● Task statement:
Word for word, reproduce each entry.

● Task data:
Lemma units_queue o s i u a c s' r : unit_at s i = Some u -> a_ret a <> FIO_Q_BUSY -> a_error a = 0 ->
  td_io_queue o s i a c = Some (s', r) ->
  units s' = <[Z.to_nat i := with_result (io_u_set u IO_U_F_FLIGHT) (a_resid a) 0]> (units s).
Proof.
  intros Hi Hb He. unfold td_io_queue. rewrite Hi. cbn [mbind option_bind]. intros H. inv_opt.
  rewrite (proj2 (Z.eqb_neq _ _) Hb) in *. cbn [andb] in *. inv_opt. cbn [error with_result] in *. rewrite He in *. cbn [Z.eqb negb andb] in *.
  match goal with H : issue _ _ _ _ = Some ?t |- _ => assert (Ui : units t = units s) by (unfold issue in H; destruct (ddir_rw _); inv_opt; done) end.
  match goal with H : upd_unit ?t i ?v = Some ?t' |- _ => assert (Uu : units t' = <[Z.to_nat i := v]> (units s))
    by (unfold upd_unit in H; inv_opt; simpl; rewrite Ui in *;
        match goal with K : arr_set _ _ _ = Some _ |- _ => by apply arr_set_inv in K as [_ ->] end); rewrite <- Uu; clear Uu Ui H end.
  assert (Hm : units x5 = units x4) by (destruct (negb (has_commit o) || _); inv_opt; by units_back). rewrite <- Hm. clear Hm.
  destruct (a_ret a =? FIO_Q_COMPLETED); [|destruct (a_ret a =? FIO_Q_QUEUED)]; inv_opt; [| |done].
  - destruct (ddir_rw _ || _); inv_opt; by units_back.
  - destruct (iodepth_batch o <=? _); inv_opt; by units_back.
Qed.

● Solution for this problem:
Lemma units_queue o s i u a c s' r : unit_at s i = Some u -> a_ret a <> FIO_Q_BUSY -> a_error a = 0 ->
  td_io_queue o s i a c = Some (s', r) ->
  units s' = <[Z.to_nat i := with_result (io_u_set u IO_U_F_FLIGHT) (a_resid a) 0]> (units s).
Proof.
  intros Hi Hb He. unfold td_io_queue. rewrite Hi. cbn [mbind option_bind]. intros H. inv_opt.
  rewrite (proj2 (Z.eqb_neq _ _) Hb) in *. cbn [andb] in *. inv_opt. cbn [error with_result] in *. rewrite He in *. cbn [Z.eqb negb andb] in *.
  match goal with H : issue _ _ _ _ = Some ?t |- _ => assert (Ui : units t = units s) by (unfold issue in H; destruct (ddir_rw _); inv_opt; done) end.
  match goal with H : upd_unit ?t i ?v = Some ?t' |- _ => assert (Uu : units t' = <[Z.to_nat i := v]> (units s))
    by (unfold upd_unit in H; inv_opt; simpl; rewrite Ui in *;
        match goal with K : arr_set _ _ _ = Some _ |- _ => by apply arr_set_inv in K as [_ ->] end); rewrite <- Uu; clear Uu Ui H end.
  assert (Hm : units x5 = units x4) by (destruct (negb (has_commit o) || _); inv_opt; by units_back). rewrite <- Hm. clear Hm.
  destruct (a_ret a =? FIO_Q_COMPLETED); [|destruct (a_ret a =? FIO_Q_QUEUED)]; inv_opt; [| |done].
  - destruct (ddir_rw _ || _); inv_opt; by units_back.
  - destruct (iodepth_batch o <=? _); inv_opt; by units_back.
Qed.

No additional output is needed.